Pull each line containing "invalidValidInvalid" out of the data and copy it.
** DATA SUPPLIED follows **
(** C1.  For a record that passes schema validation, the errors are exactly
    the messages "Dosing profile #<pos>: Minimum age must be less than maximum
    age" of the 1-based positions [pos] whose profile has both ages present
    with [minAge >= maxAge] (the comparison of JavaScript numbers, here
    [PrimFloat.leb maxAge minAge]): one entry per such position, in ascending
    order of position, and no other entry.  Every position is examined,
    whatever the earlier ones were. *)
Theorem dosing_profile_errors (m : Raw) (data : QuickReferenceMedication) :
  safeParse m = SafeParseSuccess data ->
  exists r env,
    validateMedication safeParse m = Normal r env /\
    errors r = map profileMessage (offendingPositions (profilesOf data)) /\
    StronglySorted lt (offendingPositions (profilesOf data)) /\
    (forall pos,
       In pos (offendingPositions (profilesOf data)) <->
       exists p lo hi,
         1 <= pos /\ nth_error (profilesOf data) (pos - 1) = Some p /\
         minAge p = Some lo /\ maxAge p = Some hi /\
         PrimFloat.leb hi lo = true) /\
    (forall pos,
       count_occ string_dec (errors r) (profileMessage pos) =
       if offendingAt (profilesOf data) pos then 1 else 0) /\
    (forall entry,
       In entry (errors r) ->
       exists pos,
         offendingAt (profilesOf data) pos = true /\
         entry = profileMessage pos).
Proof.
  intros Hparse. rewrite (validateMedication_success _ _ _ Hparse).
  eexists _, _. split; [reflexivity|]. cbn [errors resultOf].
  repeat split.
  - apply offendingPositions_ascending.
  - intros Hin. now apply offendingAt_spec, offendingPositions_In.
  - intros Hoff. now apply offendingPositions_In, offendingAt_spec.
  - apply expectedErrors_count.
  - intros entry. apply expectedErrors_In.
Qed.

(** C3.  The flag of the returned result is true exactly when its error list
    is empty; it is computed from the errors alone ([errors.length === 0]),
    so the warnings have no part in it. *)
Theorem isValid_iff_no_errors (m : Raw) :
  exists r env,
    validateMedication safeParse m = Normal r env /\
    (isValid r = true <-> errors r = []) /\
    isValid r = (List.length (errors r) =? 0)%nat.
Proof.
  run_validator m; eexists _, _; (split; [reflexivity|]);
    (split; [exact (resultOf_isValid _ _) | reflexivity]).
Qed.

(** C5.  For a record that passes schema validation and whose
    [complaintCategories] is absent or empty, the warnings are exactly
    "No complaint categories assigned".  The warning leaves [isValid] alone:
    the flag is true exactly when there are no errors, and it is the flag of
    any other passing record with the same dosing profiles, whatever its
    categories. *)
Theorem missing_categories_warning (m : Raw) (data : QuickReferenceMedication) :
  safeParse m = SafeParseSuccess data ->
  complaintCategories data = None \/ complaintCategories data = Some [] ->
  exists r env,
    validateMedication safeParse m = Normal r env /\
    warnings r = ["No complaint categories assigned"] /\
    (isValid r = true <-> errors r = []) /\
    (forall m' data',
       safeParse m' = SafeParseSuccess data' ->
       dosingProfiles data' = dosingProfiles data ->
       exists r' env',
         validateMedication safeParse m' = Normal r' env' /\
         isValid r' = isValid r /\ errors r' = errors r).
Proof.
  intros Hparse Hcats. rewrite (validateMedication_success _ _ _ Hparse).
  eexists _, _. split; [reflexivity|]. split; [|split].
  - unfold expectedWarnings, categoriesMissing.
    now destruct Hcats as [-> | ->].
  - exact (resultOf_isValid _ _).
  - intros m' data' Hparse' Hsame.
    rewrite (validateMedication_success _ _ _ Hparse').
    eexists _, _. split; [reflexivity|].
    unfold expectedErrors, profilesOf. rewrite Hsame. split; reflexivity.
Qed.

(** C6.  A record that passes schema validation, has no dosing profiles
    (the property is absent or the list is empty) and has at least one
    complaint category is valid, with no errors and no warnings. *)
Theorem plain_record_valid (m : Raw) (data : QuickReferenceMedication) :
  safeParse m = SafeParseSuccess data ->
  dosingProfiles data = None \/ dosingProfiles data = Some [] ->
  (exists c cs, complaintCategories data = Some (c :: cs)) ->
  exists env,
    validateMedication safeParse m =
    Normal {| isValid := true; errors := []; warnings := [] |} env.
Proof.
  intros Hparse Hnone (c & cs & Hcats).
  rewrite (validateMedication_success _ _ _ Hparse).
  eexists. unfold expectedErrors, expectedWarnings, profilesOf,
    categoriesMissing.
  rewrite Hcats. now destruct Hnone as [-> | ->].
Qed.

(** C9.  For a record that fails schema validation the warnings are empty;
    the check of the complaint categories is not reached. *)
Theorem schema_failure_no_warnings (m : Raw) (error : ZodError) :
  safeParse m = SafeParseError error ->
  exists r env,
    validateMedication safeParse m = Normal r env /\ warnings r = [].
Proof.
  intros Hparse. rewrite (validateMedication_failure _ _ _ Hparse).
  eexists _, _. split; reflexivity.
Qed.

(** C10.  The warnings of a result are at most one entry, and an entry of
    the warnings can only be "No complaint categories assigned". *)
Theorem warnings_at_most_one (m : Raw) :
  exists r env,
    validateMedication safeParse m = Normal r env /\
    List.length (warnings r) <= 1 /\
    (warnings r = [] \/
     warnings r = ["No complaint categories assigned"]) /\
    (forall w,
       In w (warnings r) -> w = "No complaint categories assigned").
Proof.
  run_validator m; eexists _, _; (split; [reflexivity|]);
    cbn [warnings resultOf].
  - unfold expectedWarnings.
    destruct (categoriesMissing data); cbn; repeat split; auto.
    + intros w [<- | []]. reflexivity.
    + intros w [].
  - cbn. repeat split; auto. intros w [].
Qed.

End Properties.

(** ** The properties on the sample inputs *)

Lemma dosing_profile_errors_witness :
  sampleSchema (WellFormed invalidValidInvalid) =
  SafeParseSuccess invalidValidInvalid /\
  exists r env,
    validateMedication sampleSchema (WellFormed invalidValidInvalid) =
    Normal r env /\
    errors r =
    ["Dosing profile #1: Minimum age must be less than maximum age";
     "Dosing profile #3: Minimum age must be less than maximum age"].
Proof.
  split; [reflexivity|].
  destruct (dosing_profile_errors sampleSchema
              (WellFormed invalidValidInvalid) invalidValidInvalid eq_refl)
    as (r & env & Hrun & Herrors & _).
  exists r, env. split; [exact Hrun | exact Herrors].
Defined.

Lemma missing_categories_warning_witness :
  sampleSchema (WellFormed noCategories) = SafeParseSuccess noCategories /\
  (complaintCategories noCategories = None \/
   complaintCategories noCategories = Some []) /\
  exists r env,
    validateMedication sampleSchema (WellFormed noCategories) =
    Normal r env /\
    warnings r = ["No complaint categories assigned"].
Proof.
  split; [reflexivity|]. split; [right; reflexivity|].
  destruct (missing_categories_warning sampleSchema
              (WellFormed noCategories) noCategories eq_refl
              (or_intror eq_refl))
    as (r & env & Hrun & Hwarn & _).
  exists r, env. split; [exact Hrun | exact Hwarn].
Defined.

Lemma plain_record_valid_witness :
  sampleSchema (WellFormed plainRecord) = SafeParseSuccess plainRecord /\
  (dosingProfiles plainRecord = None \/
   dosingProfiles plainRecord = Some []) /\
  (exists c cs, complaintCategories plainRecord = Some (c :: cs)) /\
  exists env,
    validateMedication sampleSchema (WellFormed plainRecord) =
    Normal {| isValid := true; errors := []; warnings := [] |} env.
Proof.
  split; [reflexivity|]. split; [right; reflexivity|].
  split; [exists "pain", []; reflexivity|].
  apply (plain_record_valid sampleSchema (WellFormed plainRecord)
           plainRecord eq_refl (or_intror eq_refl)).
  exists "pain", []. reflexivity.
Defined.

Lemma schema_failure_no_warnings_witness :
  sampleSchema Undefined = SafeParseError undefinedError /\
  exists r env,
    validateMedication sampleSchema Undefined = Normal r env /\
    warnings r = [].
Proof.
  split; [reflexivity|].
  apply (schema_failure_no_warnings sampleSchema Undefined undefinedError).
  reflexivity.
Defined.

Example run_threeChildren :
  map (fun item =>
         (key item, ScrollRevealProps.delay (props item),
          ScrollRevealProps.children (props item)))
      (div_children
         (ScrollRevealList textChildren "scroll-reveal-k3x9q2a"
            threeChildren)) =
  [("scroll-reveal-k3x9q2a-reveal-0", Some 0%float, ["a"]);
   ("scroll-reveal-k3x9q2a-reveal-1", Some 100%float, ["b"]);
   ("scroll-reveal-k3x9q2a-reveal-2", Some 200%float, ["c"])].
Proof. reflexivity. Qed.

(** ** Comparing numbers

    The comparisons of binary64 values, through their specification in
    [SpecFloat]: two numbers neither of which is NaN are always comparable,
    and [b <= a] fails exactly when [a < b]. *)

Lemma SFcompare_antisym (x y : spec_float) :
  SFcompare y x = option_map CompOpp (SFcompare x y).
Proof.
  destruct x as [[]|[]| |[] mx ex], y as [[]|[]| |[] my ey]; cbn;
    try reflexivity;
    rewrite (BinInt.Z.compare_antisym ex ey);
    destruct (BinInt.Z.compare ex ey); cbn; try reflexivity;
    assert (H := BinPos.Pos.compare_cont_antisym mx my Eq); cbn in H;
    rewrite <- H; reflexivity.
Qed.

Lemma SFcompare_refl (x : spec_float) :
  SFcompare x x = match x with S754_nan => None | _ => Some Eq end.
Proof.
  destruct x as [[]|[]| |[] m e]; cbn; try reflexivity;
    rewrite BinInt.Z.compare_refl, BinPos.Pos.compare_cont_refl;
    reflexivity.
Qed.

Lemma SFcompare_None (x y : spec_float) :
  SFcompare x y = None <-> x = S754_nan \/ y = S754_nan.
Proof.
  destruct x as [[]|[]| |[] mx ex], y as [[]|[]| |[] my ey]; cbn;
    split; intros H; try discriminate; auto; destruct H; discriminate.
Qed.

Lemma is_nan_spec (x : number) : is_nan x = true <-> Prim2SF x = S754_nan.
Proof.
  unfold is_nan. rewrite FloatAxioms.eqb_spec. unfold SFeqb.
  rewrite SFcompare_refl.
  destruct (Prim2SF x); cbn; split; congruence.
Qed.

(** [lo >= hi] holds exactly when neither operand is NaN and [lo < hi]
    fails. *)
Lemma ge_iff_not_lt (lo hi : number) :
  PrimFloat.leb hi lo = true <->
  is_nan lo = false /\ is_nan hi = false /\ PrimFloat.ltb lo hi = false.
Proof.
  rewrite FloatAxioms.leb_spec, FloatAxioms.ltb_spec. unfold SFleb, SFltb.
  rewrite (SFcompare_antisym (Prim2SF lo) (Prim2SF hi)).
  assert (Hlo := is_nan_spec lo). assert (Hhi := is_nan_spec hi).
  destruct (SFcompare (Prim2SF lo) (Prim2SF hi)) as [c|] eqn:Hc.
  - assert (Prim2SF lo <> S754_nan /\ Prim2SF hi <> S754_nan) as [Hl Hh].
    { split; intros E;
        assert (SFcompare (Prim2SF lo) (Prim2SF hi) = None)
          by (apply SFcompare_None; auto);
        congruence. }
    destruct (is_nan lo); [now destruct Hl; apply Hlo|].
    destruct (is_nan hi); [now destruct Hh; apply Hhi|].
    destruct c; cbn; split; intuition congruence.
  - cbn. apply SFcompare_None in Hc. split; [discriminate|].
    intros (Hl & Hh & _). destruct Hc as [Hc|Hc].
    + apply Hlo in Hc. congruence.
    + apply Hhi in Hc. congruence.
Qed.

(** ** More on the offending positions *)

Lemma expectedErrors_has (data : QuickReferenceMedication) (pos : nat) :
  In (profileMessage pos) (expectedErrors data) <->
  offendingAt (profilesOf data) pos = true.
Proof.
  rewrite expectedErrors_In. split.
  - intros (pos' & Hoff & Heq). apply profileMessage_inj in Heq.
    now subst.
  - intros Hoff. now exists pos.
Qed.

(** Counting positions from [start + 1] over [profiles] finds as many
    offending ones as there are offending profiles. *)
Lemma offending_from_length (profiles : list DosingProfile) (start : nat) :
  List.length
    (filter (fun pos => offendingAt profiles (pos - start))
       (seq (S start) (List.length profiles))) =
  offendingCount profiles.
Proof.
  unfold offendingCount.
  revert start; induction profiles as [|p profiles IH]; intros start.
  - reflexivity.
  - cbn [List.length seq filter].
    replace (S start - start) with 1 by lia.
    assert (Hrest :
      filter (fun pos => offendingAt (p :: profiles) (pos - start))
        (seq (S (S start)) (List.length profiles)) =
      filter (fun pos => offendingAt profiles (pos - S start))
        (seq (S (S start)) (List.length profiles))).
    { apply filter_ext_in. intros pos Hpos. apply in_seq in Hpos.
      replace (pos - start) with (S (pos - S start)) by lia.
      destruct (pos - S start) as [|j] eqn:Hj; [lia|]. reflexivity. }
    rewrite Hrest. unfold offendingAt at 1. cbn [nth_error].
    destruct (offendingProfile p); cbn [List.length]; now rewrite IH.
Qed.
** End of DATA SUPPLIED **
**ANSWER TO THIS TASK**
  sampleSchema (WellFormed invalidValidInvalid) =
  SafeParseSuccess invalidValidInvalid /\
    validateMedication sampleSchema (WellFormed invalidValidInvalid) =
              (WellFormed invalidValidInvalid) invalidValidInvalid eq_refl)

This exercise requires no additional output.